Museums and galleries as well as other online art image databases, such as Google Art Project and Artstor, digitize artworks for public access, but beyond providing basic metadata (artist, title, date, medium) these databases do not extensively classify works of art or create connections between them.

== The Art Genome Project and Other Taxonomies for Artwork ==

Art historians, libraries and image archives have long used classification systems, art cataloging standards or metadata, and created taxonomies, such as The Getty Art & Architecture Thesaurus to systematize the description of artworks. Classification is one of the major foundations of the discipline of art history.

Most college and university art history surveys are based on such an idea of classification, to provide students with a way of grasping the history of art and a jumping-off point for more focused research. Unlike other types of classification, The Art Genome's taxonomy was designed for the purposes of establishing similarities between artists and artworks.

=== Genes versus Tags ===

In the words of Matthew Israel, Director of The Art Genome Project, "Genes are not tags — though we have many tags on the site — because tags are binary (an item is either tagged as "dog" or it is not). Genes, in contrast, can range from 0-100, thus capturing how strongly a gene applies to a specific artist or artwork. This level of nuance in connecting works of art is impossible with a simple tagging mechanism."

Importantly, The Art Genome Project does incorporate over 6000 tags for content (iconography) in artwork as well as certain materials and mediums, which do not need the nuance of genes.

== Reception ==

=== Positive Reception ===
Digitalmeetsculture.net calls TAGP "user-friendly," "intelligent and orchestrated behind the scenes by the Artsy experts." Complex.com highlighted genes in their article "15 Awesome Genes on Artsy" to show "just how incredible their project is."

In the New York Times, the Cooper-Hewitt Museum's director of new and emerging media Seb Chan said, "Sites like Art.sy were not meant to replace museums, galleries or books, but rather to help the public, especially art neophytes, stretch the boundaries of their taste. ‘You shouldn’t need to be a scholar to discover works of art that you might be fascinated by,’ he said. ‘You go to museums, and you browse — chancing upon things is what it’s all about.

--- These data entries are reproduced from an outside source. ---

(** A walk finds the entry of a mapped address. *)
Lemma walk_present s pd fl va :
  dir_ok end_ (v_mem s) pd fl → present (get_pte (v_mem s) pd va) = true →
  walkpgdir pd va false s = Ok (pte_at (v_mem s) pd va) s ∧ pte_at (v_mem s) pd va ≠ 0 ∧
  load32 (v_mem s) (pte_at (v_mem s) pd va) = get_pte (v_mem s) pd va.
Proof.
  intros Hdo Hp. unfold get_pte in *. destruct (present (pde (v_mem s) pd (PDX va))) eqn:E; [|done].
  pose proof (PDX_range va) as Hi. pose proof (PTX_range va) as Hj. destruct (do_tab _ _ _ _ Hdo _ Hi E) as ((_&_&Ht)&_&_).
  split_and!; [|unfold pte_at; konst; lia|done]. unfold present, pde in E. unfold walkpgdir, gets, mbind, M_bind. cbv zeta beta iota. by rewrite E.
Qed.

(** The byte at a user address. *)
Definition ubyte (m : mem) (pd va : Z) : Z := m (upg m pd va + va mod PGSIZE).

(** The user address [va] is mapped with these flags to this byte. *)
Definition has (m : mem) (d va flags byte : Z) : Prop :=
  present (get_pte m d va) = true ∧ PTE_FLAGS (get_pte m d va) = flags ∧ ubyte m d va = byte.

(** Pages have been mapped from [a] up to [i], with flags and contents as
    given by [wf] and [wb]; everywhere else the entries are those of [rest]
    and the contents [old]. *)
Record filled (d a i : Z) (wf wb rest old : Z → Z) (m : mem) : Prop := {
  fi_new va : a ≤ va < i → has m d va (wf va) (wb va);
  fi_rest va : is_u32 va → va < a ∨ i ≤ va → get_pte m d va = rest va;
  fi_old va : 0 ≤ va < KERNBASE → va < a ∨ i ≤ va → present (rest va) = true → ubyte m d va = old va;
}.

Lemma ubyte_keeps m m' d va : get_pte m' d va = get_pte m d va → keeps (upg m d va) m m' → ubyte m' d va = ubyte m d va.
Proof.
  intros Eg Hk. unfold ubyte, upg. rewrite Eg. apply (Hk (upg m d va + va mod PGSIZE)). pose proof (Z.mod_pos_bound va PGSIZE eq_refl). lia.
Qed.
(** A change of the entry of one page at most that keeps the mapped pages. *)
Lemma filled_keeps d a i wf wb rest old m m' :
  0 ≤ a → i ≤ KERNBASE → (∀ va, is_u32 va → get_pte m' d va = get_pte m d va) → (∀ va, umapped m d va → keeps (upg m d va) m m') →
  filled d a i wf wb rest old m → filled d a i wf wb rest old m'.
Proof.
  intros Ha Hi Hg Hk [H1 H2 H3]. split.
  - intros va Hva. destruct (H1 va Hva) as (E1&E2&E3). assert (is_u32 va) by (unfold is_u32; konst; lia).
    unfold has. rewrite Hg by done. split_and!; [done|done|]. rewrite (ubyte_keeps m m'); [done|by apply Hg|]. apply Hk. split; [konst; lia|done].
  - intros va Hva Ho. rewrite Hg by done. by apply H2.
  - intros va Hva Ho Hp. assert (is_u32 va) by (unfold is_u32; konst; lia).
    rewrite (ubyte_keeps m m'); [by apply H3|by apply Hg|]. apply Hk. split; [done|]. by rewrite H2.
Qed.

The Art Genome is another way of creating serendipitous connections.’"

Jonathan Olivares praised The Art Genome’s comprehensiveness, objectivity and ability to accommodate future revisions: "Unlike books, which can only be modified between editions, the website is made of millions of layers of edits that can be reworked at any time… [and] unlike the opinionated and subjectively ordered history book, this neutral and re-configurable database will allow us to access any work of art or design, within any imaginable order, and instantly."

=== Criticism ===
Criticism around The Art Genome Project centers on "its classification system, which rubs up some artists the wrong way."

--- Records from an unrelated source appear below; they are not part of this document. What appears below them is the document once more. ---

(** One page of [allocuvm]. *)
Lemma grow_step n pd m0 fl0 s fl a oldsz newsz (Q : Z → vst → Prop) :
  building end_ pd m0 fl0 [] s fl → filled pd (PGROUNDUP oldsz) a (λ _, 7) (λ _, 0) (get_pte m0 pd) (ubyte m0 pd) (v_mem s) →
  0 ≤ oldsz → PGROUNDUP oldsz ≤ a → a mod PGSIZE = 0 → a < newsz < KERNBASE → oldsz ≤ newsz →
  (∀ va, PGROUNDUP oldsz ≤ va < KERNBASE → present (get_pte m0 pd va) = false) →
  (∀ s' fl', building end_ pd m0 fl0 [] s' fl' → filled pd (PGROUNDUP oldsz) (a + PGSIZE) (λ _, 7) (λ _, 0) (get_pte m0 pd) (ubyte m0 pd) (v_mem s') →
    wp (allocuvm_loop end_ n pd (a + PGSIZE) oldsz newsz) Q s') →
  (∀ s1 ex s' fl', building end_ pd m0 fl0 ex s1 [] → (length ex ≤ 1)%nat → (∀ va, umapped (v_mem s1) pd va → va < a) →
    building end_ pd m0 fl0 [] s' fl' → same_below pd (PGROUNDUP oldsz) m0 (v_mem s') →
    (∀ va, KERNBASE ≤ va < 4294967296 → get_pte (v_mem s') pd va = get_pte m0 pd va) → Q 0 s') →
  wp (allocuvm_loop end_ (S n) pd a oldsz newsz) Q s.
Proof.
  intros Hbu Hfi Ho Hle Ha Hlt Hon Hno Hgo Hfail. cbn [allocuvm_loop]. rewrite (proj2 (Z.ltb_lt a newsz)) by lia.
  destruct (PGROUNDUP_range oldsz) as (_&Hr&_); [lia|].
  assert (Hlim : ∀ s', filled pd (PGROUNDUP oldsz) a (λ _, 7) (λ _, 0) (get_pte m0 pd) (ubyte m0 pd) (v_mem s') →
    ∀ va, umapped (v_mem s') pd va → va < a).
  { intros s' Hf' va [Hva Hp]. destruct (Z.lt_ge_cases va a); [done|]. rewrite (fi_rest _ _ _ _ _ _ _ _ Hf') in Hp by (unfold is_u32, KERNBASE in *; lia).
    by rewrite Hno in Hp by lia. }
  apply wp_bind. eapply wp_mono; [by apply (building_alloc end_ pd m0 fl0)|]. cbn beta. intros r s1 [Em Hal]. rewrite <-Em in Hfi. destruct fl as [|v fl].
  { destruct Hal as [-> Hb1]. cbn [Z.eqb]. eapply (grow_fails pd m0 fl0 [] s1 []); try done. intros s' fl' H1 H2 H3. apply wp_ret.
    by apply (Hfail s1 [] s' fl'); [|cbn; lia|apply Hlim|..]. }
  destruct Hal as (->&Hkv&Hb1). rewrite (proj2 (Z.eqb_neq v 0)) by (unfold kpage, KERNBASE in *; lia).
  apply wp_bind, wp_modify.
  destruct (filled_fill end_ pd (PGROUNDUP oldsz) a _ _ _ _ m0 fl0 v s1 fl (λ m, memset m v 0 PGSIZE) Hb1 Hfi) as [Hb2 Hf2]; [lia|lia| | |].
  { apply memset_bytes; [done|]. apply (do_bytes _ _ _ _ (pi_dir _ _ _ _ (bu_inv _ _ _ _ _ _ _ Hb1))). }
  { intros x Hx. rewrite memset_correct by done. unfold off_page in Hx. zcases. }
  set (s2 := on_mem _ s1) in *. assert (Hz : ∀ o, 0 ≤ o < PGSIZE → v_mem s2 (v + o) = 0).
  { intros o Hoo. unfold s2, v_mem, on_mem. cbn. rewrite memset_correct by done. rewrite (proj2 (Z.leb_le v _)), (proj2 (Z.ltb_lt _ (v + PGSIZE))) by lia. done. }
  clearbody s2. apply wp_bind.
  eapply wp_mono; [apply (map_filled end_ pd (PGROUNDUP oldsz) a _ _ _ _ m0 fl0 v (Z.lor PTE_W PTE_U) s2 fl Hb2 Hf2 Ha); try done; [lia|lia|apply Hno; lia|]|].
  { intros o Hoo. by rewrite Hz. }
  cbn beta. intros r s3 [(->&fl3&Hb3&Hf3)|(->&Hb3&Hf3)]; cbn [Z.ltb Z.compare].
  - rewrite u32_id by (unfold is_u32, KERNBASE, PGSIZE in *; lia). by apply (Hgo s3 fl3).
  - eapply (grow_fails pd m0 fl0 [v] s3 []); try done. intros s4 fl4 H1 H2 H3.
    apply wp_bind. eapply wp_mono; [by apply (building_kfree end_ He pd m0 fl0 v s4 fl4)|]. cbn beta. intros _ s5 (Hb5&Hg5&Hk5). apply wp_ret.
    apply (Hfail s3 [v] s5 (v :: fl4)); [done|done|by apply Hlim|done| |intros va Hva; by rewrite Hg5, H3].
    intros va Hva. destruct (H2 va Hva) as [L1 L2]. rewrite Hg5. split; [|done]. intros Hb. destruct (L1 Hb) as [E1 E2].
    split; [done|]. intros Hp. rewrite <-E2 by done. apply ubyte_keeps; [done|]. apply Hk5. split; [done|]. by rewrite E1.
Qed.

Lemma allocuvm_loop_wp n l pd m0 fl0 s fl a oldsz newsz :
  building end_ pd m0 fl0 [] s fl → NoDup l → (∀ q, q ∈ l → q ∈ fl0) →
  filled pd (PGROUNDUP oldsz) a (λ _, 7) (λ _, 0) (get_pte m0 pd) (ubyte m0 pd) (v_mem s) →
  0 ≤ oldsz → PGROUNDUP oldsz ≤ a < newsz + PGSIZE → a mod PGSIZE = 0 → newsz < KERNBASE → oldsz ≤ newsz →
  newsz + PGSIZE ≤ a + PGSIZE * Z.of_nat n →
  (∀ va, PGROUNDUP oldsz ≤ va < KERNBASE → present (get_pte m0 pd va) = false) →
  wp (allocuvm_loop end_ n pd a oldsz newsz) (λ r s', ∃ fl', building end_ pd m0 fl0 [] s' fl' ∧
    (r = newsz ∧ (∃ j, j mod PGSIZE = 0 ∧ newsz ≤ j < newsz + PGSIZE ∧
       filled pd (PGROUNDUP oldsz) j (λ _, 7) (λ _, 0) (get_pte m0 pd) (ubyte m0 pd) (v_mem s')) ∨
     r = 0 ∧ (length l ≤ 1026 + Z.to_nat (newsz / PGSIZE))%nat ∧ same_below pd (PGROUNDUP oldsz) m0 (v_mem s') ∧
       ∀ va, KERNBASE ≤ va < 4294967296 → get_pte (v_mem s') pd va = get_pte m0 pd va)) s.
Proof.
  revert s fl a. induction n as [|n IH]; intros s fl a Hbu Hnd Hsub Hfi Ho Ha Ham Hk Hon Hf Hno; [cbn in Hf; lia|].
  destruct (Z.lt_ge_cases a newsz) as [Hlt|Hge].
  - apply (grow_step n pd m0 fl0 s fl a oldsz newsz); try done; try lia.
    + intros s' fl' Hb' Hf'. apply (IH s' fl'); try done; unfold PGSIZE in *; try lia; zdm.
    + intros s1 ex s' fl' Hb1 Hex Hlow Hb' Hs Hker. exists fl'. split; [done|]. right. split_and!; [done| |done|done].
      pose proof (PGROUNDUP_range oldsz ltac:(lia)) as (_&Hr&_).
      pose proof (building_exhausted_of end_ l pd m0 fl0 ex s1 (Z.to_nat (a / PGSIZE)) Hb1 Hnd Hsub) as Hl.
      assert (a / PGSIZE ≤ newsz / PGSIZE) by (apply Z.div_le_mono; unfold PGSIZE; lia). assert (0 ≤ a / PGSIZE) by (unfold PGSIZE; zdm).
      assert (length l ≤ 1025 + Z.to_nat (a / PGSIZE) + length ex)%nat.
      { apply Hl. intros va Hva. rewrite Z2Nat.id by done. specialize (Hlow va Hva). unfold PGSIZE in *. zdm. }
      apply Z2Nat.inj_le in H; lia.
  - cbn [allocuvm_loop]. rewrite (proj2 (Z.ltb_ge a newsz)) by lia. apply wp_ret. exists fl. split; [done|]. left. split; [done|].
    exists a. split_and!; try done; lia.
Qed.

(** The user memory from [PGROUNDUP oldsz] up to [newsz] is mapped to zeroed
    pages that the process may write; below and above it is the same. *)
Definition grown (pd oldsz newsz : Z) (m m' : mem) : Prop :=
  ∀ va, 0 ≤ va < KERNBASE →
    if in_range (PGROUNDUP oldsz) newsz va then has m' pd va 7 0
    else get_pte m' pd va = get_pte m pd va ∧ (present (get_pte m pd va) = true → ubyte m' pd va = ubyte m pd va).

Lemma filled_grown pd oldsz newsz j m m' :
  0 ≤ oldsz ≤ newsz → newsz < KERNBASE → j mod PGSIZE = 0 → newsz ≤ j < newsz + PGSIZE →
  filled pd (PGROUNDUP oldsz) j (λ _, 7) (λ _, 0) (get_pte m pd) (ubyte m pd) m' →
  grown pd oldsz newsz m m' ∧ ∀ va, KERNBASE ≤ va < 4294967296 → get_pte m' pd va = get_pte m pd va.
Proof.
  intros Hle Hk Hj Hjr [F1 F2 F3]. split.
  - intros va Hva. assert (is_u32 va) by (unfold is_u32, KERNBASE in *; lia). destruct (in_range _ _ va) eqn:E; unfold in_range in E.
    + apply andb_true_iff in E as [E1%Z.leb_le E2%Z.ltb_lt]. apply F1. unfold PGSIZE in *. zdm.
    + assert (va < PGROUNDUP oldsz ∨ j ≤ va) as Ho.
      { apply andb_false_iff in E as [E%Z.leb_gt|E%Z.ltb_ge]; [by left|right]. unfold PGSIZE in *. zdm. }
      split; [by apply F2|]. by apply F3.
  - intros va Hva. apply F2; [unfold is_u32, KERNBASE in *; lia|]. right. unfold KERNBASE, PGSIZE in *. zdm.
Qed.

(** The pages that were there, [l] of them, bound the size that can be
    reached. *)
Lemma allocuvm_wp_of l s pd fl oldsz newsz :
  inv pd fl s → user_ok end_ (v_mem s) pd fl → NoDup l → (∀ q, q ∈ l → q ∈ fl ∨ owns (v_mem s) pd q) →
  0 ≤ oldsz ≤ newsz → newsz < KERNBASE →
  (∀ va, PGROUNDUP oldsz ≤ va < KERNBASE → present (get_pte (v_mem s) pd va) = false) →
  wp (allocuvm end_ pd oldsz newsz) (λ r s', ∃ fl', inv pd fl' s' ∧ resized pd (v_mem s) fl (v_mem s') fl' ∧
    (r = newsz ∧ grown pd oldsz newsz (v_mem s) (v_mem s') ∨
     r = 0 ∧ (length l ≤ 1026 + Z.to_nat (newsz / PGSIZE))%nat ∧ same_below pd (PGROUNDUP oldsz) (v_mem s) (v_mem s'))) s.
Proof.
  intros Hi Hu Hnd Hsub Ho Hk Hno. unfold allocuvm. rewrite (proj2 (Z.leb_gt KERNBASE newsz)), (proj2 (Z.ltb_ge newsz oldsz)) by lia.
  destruct (PGROUNDUP_range oldsz) as (Hm&Hr&_); [lia|].
  eapply wp_mono; [apply (allocuvm_loop_wp _ l pd (v_mem s) _ s fl (PGROUNDUP oldsz) oldsz newsz (growing_start s pd fl Hi Hu)); try done; try lia|].
  - intros q Hq. rewrite elem_of_app, own_list_owns. destruct (Hsub q Hq); tauto.
  - split; [intros va Hva; lia|done|done].
  - rewrite Nat2Z.inj_succ. destruct (Z.lt_ge_cases newsz (PGROUNDUP oldsz)); [unfold PGSIZE in *; lia|].
    rewrite Z2Nat.id by (unfold PGSIZE in *; zdm). unfold PGSIZE in *. zdm.
  - cbn beta. intros r s' (fl'&Hb&Hr'). exists fl'. split; [apply Hb|]. destruct Hr' as [(->&j&Hj&Hjr&Hf)|(->&Hl&Hs&Hg)].
    + destruct (filled_grown pd oldsz newsz j (v_mem s) (v_mem s') Ho Hk Hj Hjr Hf) as [H1 H2]. split; [by apply building_resized|by left].
    + split; [by apply building_resized|by right].
Qed.
Lemma allocuvm_wp s pd fl oldsz newsz :
  inv pd fl s → user_ok end_ (v_mem s) pd fl → 0 ≤ oldsz ≤ newsz → newsz < KERNBASE →
  (∀ va, PGROUNDUP oldsz ≤ va < KERNBASE → present (get_pte (v_mem s) pd va) = false) →
  wp (allocuvm end_ pd oldsz newsz) (λ r s', ∃ fl', inv pd fl' s' ∧ resized pd (v_mem s) fl (v_mem s') fl' ∧
    (r = newsz ∧ grown pd oldsz newsz (v_mem s) (v_mem s') ∨
     r = 0 ∧ (length fl ≤ 1026 + Z.to_nat (newsz / PGSIZE))%nat ∧ same_below pd (PGROUNDUP oldsz) (v_mem s) (v_mem s'))) s.
Proof. intros Hi Hu. apply allocuvm_wp_of; [done|done|apply (fp_nodup _ _ _ (pi_free _ _ _ _ Hi))|by left]. Qed.

Lemma dealloc_wp s pd fl oldsz newsz :
  inv pd fl s → user_ok end_ (v_mem s) pd fl → 0 ≤ newsz ≤ oldsz → oldsz ≤ KERNBASE →
  (∀ va, PGROUNDUP oldsz ≤ va < KERNBASE → present (get_pte (v_mem s) pd va) = false) →
  wp (deallocuvm end_ pd oldsz newsz) (λ r s', r = newsz ∧ ∃ fl', inv pd fl' s' ∧ resized pd (v_mem s) fl (v_mem s') fl' ∧
    same_below pd (PGROUNDUP newsz) (v_mem s) (v_mem s')) s.
Proof.
  intros Hi Hu Hn Ho Hno. destruct (PGROUNDUP_range oldsz) as (Hm&Hr&_); [lia|]. destruct (PGROUNDUP_range newsz) as (Hm'&Hr'&_); [lia|].
  eapply wp_mono; [apply (building_dealloc pd _ _ [] s fl oldsz newsz (growing_start s pd fl Hi Hu)); lia|].
  cbn beta. intros r s' (->&fl'&Hb&Hun). split; [lia|]. exists fl'. split; [apply Hb|]. split.
  - apply building_resized; [done|]. intros va Hva. rewrite (un_pte _ _ _ _ _ _ _ Hun) by (unfold is_u32, KERNBASE in *; lia).
    assert (in_range (PGROUNDUP newsz) oldsz va = false) as ->; [|done].
    unfold in_range. apply andb_false_iff. right. apply Z.ltb_ge. unfold KERNBASE, PGSIZE in *. zdm.
  - intros va Hva. assert (is_u32 va) by (unfold is_u32, KERNBASE in *; lia). rewrite (un_pte _ _ _ _ _ _ _ Hun) by done. split.
    + intros Hb'. assert (in_range (PGROUNDUP newsz) oldsz va = false) as E by (unfold in_range; by rewrite (proj2 (Z.leb_gt _ va))).
      rewrite E. split; [done|]. intros Hp. apply (unmaps_byte pd _ _ _ _ _ va Hun (bu_user _ _ _ _ _ _ _ Hb)); [by split|done].
    + intros Hge. destruct (in_range _ _ va) eqn:E.
      * by destruct (present (get_pte (v_mem s) pd va)) eqn:Ep; cbn [andb]; rewrite ?Ep.
      * apply Hno. split; [|lia]. unfold in_range in E. rewrite (proj2 (Z.leb_le _ va)) in E by done. apply Z.ltb_ge in E. unfold PGSIZE in *. zdm.
Qed.
Lemma resized_refl pd m fl : user_ok end_ m pd fl → resized pd m fl m fl.
Proof. intros Hu. by split. Qed.
End grow.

Some critics have questioned the accuracy of the connections made through genes: "'I don't think what I am doing has anything to do with Cindy Sherman,' says British artist Jonathan Smith after being told the site links his work to hers via a staged-photography gene. 'That sounds like something a programmer would think of." Others have highlighted the subjective nature of genes and expressed a concern that they might be applied reductively.